**Description of the task:**
Go through the data below and return each line where the string "Open" appears.

**Records for processing:**
===============
(** * LTC6811 daisy-chain driver: PEC15 codec, commands, register-group
    transactions, voltage status and discharge configuration.

    Shallow embedding of [LTC6811.h] and [LTC6811.cpp].  Unsigned machine
    integers are [Z] with the wrap-around written out at every store;
    [std::array] is a list read and written by index; the driver object and the
    bus it talks to are threaded through a small state monad. *)

From Stdlib Require Import ZArith List Bool Lia.
From stdpp Require Import base list.
Import ListNotations.
Local Open Scope Z_scope.

(** ** Machine integers *)

(** A store into an unsigned integer of [bits] bits keeps the low bits. *)
Definition wrap (bits x : Z) : Z := x mod 2 ^ bits.

Definition u8 : Z -> Z := wrap 8.
Definition u16 : Z -> Z := wrap 16.

(** [size_t] on the 32-bit target the HAL calls are written for. *)
Definition usize : Z -> Z := wrap 32.

(** ** Constants of [LTC6811.h] *)

Definition kBytesPerRegister : Z := 8.
Definition kDaisyChainLength : Z := 12.
Definition kCommandLength : Z := 4.
Definition kDelta : Z := 100.

Definition T_WAKE_MAX : Z := 400.
Definition T_REFUP_MAX : Z := 4400.
Definition T_CYCLE_FAST_MAX : Z := 1185.

(** ** PEC15 *)

Definition crc15Table : list Z :=
  [
    0x0000; 0xc599; 0xceab; 0x0b32; 0xd8cf; 0x1d56; 0x1664; 0xd3fd;
    0xf407; 0x319e; 0x3aac; 0xff35; 0x2cc8; 0xe951; 0xe263; 0x27fa;
    0xad97; 0x680e; 0x633c; 0xa6a5; 0x7558; 0xb0c1; 0xbbf3; 0x7e6a;
    0x5990; 0x9c09; 0x973b; 0x52a2; 0x815f; 0x44c6; 0x4ff4; 0x8a6d;
    0x5b2e; 0x9eb7; 0x9585; 0x501c; 0x83e1; 0x4678; 0x4d4a; 0x88d3;
    0xaf29; 0x6ab0; 0x6182; 0xa41b; 0x77e6; 0xb27f; 0xb94d; 0x7cd4;
    0xf6b9; 0x3320; 0x3812; 0xfd8b; 0x2e76; 0xebef; 0xe0dd; 0x2544;
    0x02be; 0xc727; 0xcc15; 0x098c; 0xda71; 0x1fe8; 0x14da; 0xd143;
    0xf3c5; 0x365c; 0x3d6e; 0xf8f7; 0x2b0a; 0xee93; 0xe5a1; 0x2038;
    0x07c2; 0xc25b; 0xc969; 0x0cf0; 0xdf0d; 0x1a94; 0x11a6; 0xd43f;
    0x5e52; 0x9bcb; 0x90f9; 0x5560; 0x869d; 0x4304; 0x4836; 0x8daf;
    0xaa55; 0x6fcc; 0x64fe; 0xa167; 0x729a; 0xb703; 0xbc31; 0x79a8;
    0xa8eb; 0x6d72; 0x6640; 0xa3d9; 0x7024; 0xb5bd; 0xbe8f; 0x7b16;
    0x5cec; 0x9975; 0x9247; 0x57de; 0x8423; 0x41ba; 0x4a88; 0x8f11;
    0x057c; 0xc0e5; 0xcbd7; 0x0e4e; 0xddb3; 0x182a; 0x1318; 0xd681;
    0xf17b; 0x34e2; 0x3fd0; 0xfa49; 0x29b4; 0xec2d; 0xe71f; 0x2286;
    0xa213; 0x678a; 0x6cb8; 0xa921; 0x7adc; 0xbf45; 0xb477; 0x71ee;
    0x5614; 0x938d; 0x98bf; 0x5d26; 0x8edb; 0x4b42; 0x4070; 0x85e9;
    0x0f84; 0xca1d; 0xc12f; 0x04b6; 0xd74b; 0x12d2; 0x19e0; 0xdc79;
    0xfb83; 0x3e1a; 0x3528; 0xf0b1; 0x234c; 0xe6d5; 0xede7; 0x287e;
    0xf93d; 0x3ca4; 0x3796; 0xf20f; 0x21f2; 0xe46b; 0xef59; 0x2ac0;
    0x0d3a; 0xc8a3; 0xc391; 0x0608; 0xd5f5; 0x106c; 0x1b5e; 0xdec7;
    0x54aa; 0x9133; 0x9a01; 0x5f98; 0x8c65; 0x49fc; 0x42ce; 0x8757;
    0xa0ad; 0x6534; 0x6e06; 0xab9f; 0x7862; 0xbdfb; 0xb6c9; 0x7350;
    0x51d6; 0x944f; 0x9f7d; 0x5ae4; 0x8919; 0x4c80; 0x47b2; 0x822b;
    0xa5d1; 0x6048; 0x6b7a; 0xaee3; 0x7d1e; 0xb887; 0xb3b5; 0x762c;
    0xfc41; 0x39d8; 0x32ea; 0xf773; 0x248e; 0xe117; 0xea25; 0x2fbc;
    0x0846; 0xcddf; 0xc6ed; 0x0374; 0xd089; 0x1510; 0x1e22; 0xdbbb;
    0x0af8; 0xcf61; 0xc453; 0x01ca; 0xd237; 0x17ae; 0x1c9c; 0xd905;
    0xfeff; 0x3b66; 0x3054; 0xf5cd; 0x2630; 0xe3a9; 0xe89b; 0x2d02;
    0xa76f; 0x62f6; 0x69c4; 0xac5d; 0x7fa0; 0xba39; 0xb10b; 0x7492;
    0x5368; 0x96f1; 0x9dc3; 0x585a; 0x8ba7; 0x4e3e; 0x450c; 0x8095
  ].

(** [a[i]] on a byte buffer, for an index held in an integer variable. *)
Definition byte_at (a : list Z) (i : Z) : Z := nth (Z.to_nat i) a 0.

(** One pass through the body of the [for] loop of [PEC15Calc], followed by
    its [++i] on the [uint8_t] counter. *)
Definition PEC15Calc_body (serialized_data : list Z) (i PEC : Z) : Z * Z :=
  let addr := u16 (Z.land (Z.lxor (Z.shiftr PEC 7) (byte_at serialized_data i)) 0xFF) in
  let PEC := u16 (Z.lxor (Z.shiftl PEC 8) (byte_at crc15Table addr)) in
  (u8 (i + 1), PEC).

(** The loop [for (uint8_t i = 0; i < size; ++i)], then the final
    [return PEC << 1].  [fuel] bounds the number of times the loop test is
    evaluated; [None] means the test was still true when it ran out. *)
Fixpoint PEC15Calc_loop (fuel : nat) (serialized_data : list Z) (size i PEC : Z)
  : option Z :=
  match fuel with
  | O => None
  | S fuel' =>
      if i <? size then
        let '(i', PEC') := PEC15Calc_body serialized_data i PEC in
        PEC15Calc_loop fuel' serialized_data size i' PEC'
      else Some (u16 (Z.shiftl PEC 1))
  end.

(** [PEC15Calc(data, size)] run from [PEC{ 16 }] and [i = 0]. *)
Definition PEC15Calc_run (fuel : nat) (serialized_data : list Z) (size : Z)
  : option Z :=
  PEC15Calc_loop fuel serialized_data size 0 16.

(** The counter has 256 values, so 257 loop tests decide every call: the
    driver itself only passes 2 (a command) or 6 (a register). *)
Definition PEC15Calc (serialized_data : list Z) (size : Z) : Z :=
  match PEC15Calc_run 257 serialized_data size with
  | Some PEC => PEC
  | None => 0
  end.

(** The algorithm in the words of the codec's contract: start from 16, fold
    every byte through the table, shift the 16-bit result left by one. *)
Definition pec15_fold_step (acc byte : Z) : Z :=
  let index := Z.land (Z.lxor (Z.shiftr acc 7) byte) 0xFF in
  u16 (Z.lxor (Z.shiftl acc 8) (byte_at crc15Table index)).

Definition pec15_contract (bytes : list Z) : Z :=
  u16 (Z.shiftl (fold_left pec15_fold_step bytes 16) 1).

(** ** Commands *)

(** [enum Mode { Fast = 1, Normal, Filtered }] and the other selectors, with
    the integer each enumerator converts to. *)
Inductive Mode := Fast | Normal | Filtered.
Inductive DCP := Disabled | Enabled.
Inductive CellCh :=
  AllCell | OneAndSeven | TwoAndEight | ThreeAndNine | FourAndTen
| FiveAndEleven | SixAndTwelve.
Inductive AuxCh := AllAux | GPIO1 | GPIO2 | GPIO3 | GPIO4 | GPIO5 | VREF2.
Inductive STSCh := AllStat | SOC | ITMP | VA | VD.
Inductive Group := A | B | C | D.
Inductive DischargeMode := GTMinPlusDelta | MaxOnly | GTMeanPlusDelta.

Definition Mode_value (mode : Mode) : Z :=
  match mode with Fast => 1 | Normal => 2 | Filtered => 3 end.
Definition DCP_value (dcp : DCP) : Z :=
  match dcp with Disabled => 0 | Enabled => 1 end.
Definition CellCh_value (cell : CellCh) : Z :=
  match cell with
  | AllCell => 0 | OneAndSeven => 1 | TwoAndEight => 2 | ThreeAndNine => 3
  | FourAndTen => 4 | FiveAndEleven => 5 | SixAndTwelve => 6
  end.
Definition AuxCh_value (aux : AuxCh) : Z :=
  match aux with
  | AllAux => 0 | GPIO1 => 1 | GPIO2 => 2 | GPIO3 => 3 | GPIO4 => 4
  | GPIO5 => 5 | VREF2 => 6
  end.
Definition STSCh_value (sts : STSCh) : Z :=
  match sts with AllStat => 0 | SOC => 1 | ITMP => 2 | VA => 3 | VD => 4 end.
Definition Group_value (group : Group) : Z :=
  match group with A => 0 | B => 1 | C => 2 | D => 3 end.

(** [LTC6811Command]: four bytes. *)
Definition LTC6811Command := list Z.

(** The two stores [cmd[2] = PEC >> 8; cmd[3] = PEC;] after
    [PEC = PEC15Calc(cmd, 2)], which reads the first two bytes only. *)
Definition append_PEC (cmd : LTC6811Command) : LTC6811Command :=
  let PEC := PEC15Calc cmd 2 in
  <[3%nat := u8 PEC]> (<[2%nat := u8 (Z.shiftr PEC 8)]> cmd).

(** The opcode bytes the constructor stores before any PEC is computed. *)
Definition ADCV_opcode (mode : Mode) (dcp : DCP) (cell : CellCh) : Z * Z :=
  let md_bits := u8 (Z.shiftr (Z.land (Mode_value mode) 0x02) 1) in
  let byte0 := u8 (Z.lor 0x02 md_bits) in
  let md_bits := u8 (Z.shiftl (Z.land (Mode_value mode) 0x01) 7) in
  let byte1 :=
    u8 (Z.lor (Z.lor (Z.lor md_bits 0x60) (Z.shiftl (DCP_value dcp) 4))
              (CellCh_value cell)) in
  (byte0, byte1).

Definition ADAX_opcode (mode : Mode) (aux : AuxCh) : Z * Z :=
  let md_bits := u8 (Z.shiftr (Z.land (Mode_value mode) 0x02) 1) in
  let byte0 := u8 (Z.lor 0x04 md_bits) in
  let md_bits := u8 (Z.shiftl (Z.land (Mode_value mode) 0x01) 7) in
  (byte0, u8 (Z.lor (Z.lor md_bits 0x60) (AuxCh_value aux))).

Definition ADSTAT_opcode (mode : Mode) (sts : STSCh) : Z * Z :=
  let md_bits := u8 (Z.shiftr (Z.land (Mode_value mode) 0x02) 1) in
  let byte0 := u8 (Z.lor 0x04 md_bits) in
  let md_bits := u8 (Z.shiftl (Z.land (Mode_value mode) 0x01) 7) in
  (byte0, u8 (Z.lor (Z.lor md_bits 0x68) (STSCh_value sts))).

(** A command member as the constructor leaves it; bytes 2 and 3 hold
    nothing the PEC computation reads until they are stored. *)
Definition build_command (opcode : Z * Z) : LTC6811Command :=
  append_PEC [fst opcode; snd opcode; 0; 0].

Definition build_ADCV (mode : Mode) (dcp : DCP) (cell : CellCh) : LTC6811Command :=
  build_command (ADCV_opcode mode dcp cell).
Definition build_ADAX (mode : Mode) (aux : AuxCh) : LTC6811Command :=
  build_command (ADAX_opcode mode aux).
Definition build_ADSTAT (mode : Mode) (sts : STSCh) : LTC6811Command :=
  build_command (ADSTAT_opcode mode sts).

(** The layout the command builder is described with: base [0x0260], one
    mode bit at bit 1 of byte 0, the other at bit 7 of byte 1, then the
    discharge permission and the channel selector in byte 1. *)
Definition ADCV_described (hi lo dcp cell : Z) : Z * Z :=
  (Z.lor 0x02 (Z.shiftl hi 1),
   Z.lor (Z.lor (Z.lor 0x60 (Z.shiftl lo 7)) (Z.shiftl dcp 4)) cell).

(** ** Registers and register groups *)

(** Element type of a register's payload: [uint8_t] or [uint16_t]. *)
Inductive Elem := U8 | U16.

Definition sizeof (T : Elem) : nat :=
  match T with U8 => 1%nat | U16 => 2%nat end.

(** [LTC6811Register<T>]: [6 / sizeof(T)] elements and the PEC. *)
Record LTC6811Register := { data : list Z; PEC : Z }.

(** [LTC6811RegisterGroup<T>]: the command and one register per device. *)
Record LTC6811RegisterGroup := {
  command : LTC6811Command;
  register_group : list LTC6811Register
}.

(** Bytes of an object of [width] bytes as the little-endian target stores
    them; this is what [reinterpret_cast<uint8_t*>] walks over. *)
Definition object_bytes (width : nat) (x : Z) : list Z :=
  map (fun k => Z.land (Z.shiftr x (8 * Z.of_nat k)) 0xFF) (seq 0 width).

Definition serialized (T : Elem) (d : list Z) : list Z :=
  flat_map (object_bytes (sizeof T)) d.

(** [PEC15Calc(Register.data)] with the default [size = S * sizeof(T)]. *)
Definition PEC15Calc_data (T : Elem) (d : list Z) : Z :=
  PEC15Calc (serialized T d) (Z.of_nat (length d * sizeof T)).

Definition serialized_register (T : Elem) (r : LTC6811Register) : list Z :=
  serialized T (data r) ++ object_bytes 2 (PEC r).

Definition serialized_group (T : Elem) (rg : LTC6811RegisterGroup) : list Z :=
  command rg ++ flat_map (serialized_register T) (register_group rg).

(** [LTC6811VoltageStatus], with its default member initialisers. *)
Record LTC6811VoltageStatus := {
  sum : Z; min : Z; min_id : Z; max : Z; max_id : Z
}.

Definition LTC6811VoltageStatus_init : LTC6811VoltageStatus :=
  {| sum := 0; min := 65535; min_id := 0; max := 0; max_id := 0 |}.

(** ** The driver object and the bus *)

(** Modelled from the spec: the outcome of a bus transfer, [ok|fail]; the HAL
    header that declares [HAL_StatusTypeDef] is not among the sources, and the
    driver only ever compares a status with [HAL_ERROR]. *)
Inductive HAL_StatusTypeDef := HAL_OK | HAL_ERROR.

Definition is_HAL_ERROR (s : HAL_StatusTypeDef) : bool :=
  match s with HAL_ERROR => true | HAL_OK => false end.

(** What the bus does during one register-group transaction: the status of
    the transmit, the status of the receive, and the register array as it
    reads once [HAL_SPI_Receive] has written
    [kBytesPerRegister * kDaisyChainLength] bytes over it. *)
Record SPI_Reply := {
  transmit_status : HAL_StatusTypeDef;
  receive_status : HAL_StatusTypeDef;
  received : list LTC6811Register
}.

(** What the driver does to its surroundings, in order. *)
Inductive Event :=
| GPIO_WritePin (pin_set : bool)
| SPI_Transmit (bytes : list Z)
| SPI_Receive (size : Z)
| DWT_Delay (us : Z).

(** The members of [class LTC6811] the operations below touch. *)
Record LTC6811 := {
  discharge_mode : DischargeMode;
  slave_cfg_tx : LTC6811RegisterGroup;
  slave_cfg_rx : LTC6811RegisterGroup;
  cell_data : Group -> LTC6811RegisterGroup;
  ADCV : LTC6811Command;
  ADAX : LTC6811Command;
  ADSTAT : LTC6811Command
}.

(** The driver together with what lies outside it: the replies the bus will
    give to the register-group transactions still to come, how many of them
    have been used, the events so far, and [beyond g ic k], the word found
    where [cell_data[g].register_group[ic].data[k]] points when [ic] is not an
    index of the array ([operator[]] checks nothing). *)
Record Machine := {
  driver : LTC6811;
  bus : nat -> SPI_Reply;
  transactions : nat;
  trace : list Event;
  beyond : Group -> Z -> Z -> Z
}.

Definition M (R : Type) : Type := Machine -> R * Machine.

Definition ret {R : Type} (r : R) : M R := fun m => (r, m).

Definition bind {R S : Type} (c : M R) (k : R -> M S) : M S :=
  fun m => let '(r, m') := c m in k r m'.

Declare Scope driver_scope.
Delimit Scope driver_scope with drv.
Notation "x <- c ;; k" := (bind c (fun x => k))
  (at level 100, c at next level, right associativity) : driver_scope.
Notation "c ;; k" := (bind c (fun _ => k))
  (at level 100, right associativity) : driver_scope.
Local Open Scope driver_scope.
===============
**Task result:**
Local Open Scope Z_scope.
Local Open Scope driver_scope.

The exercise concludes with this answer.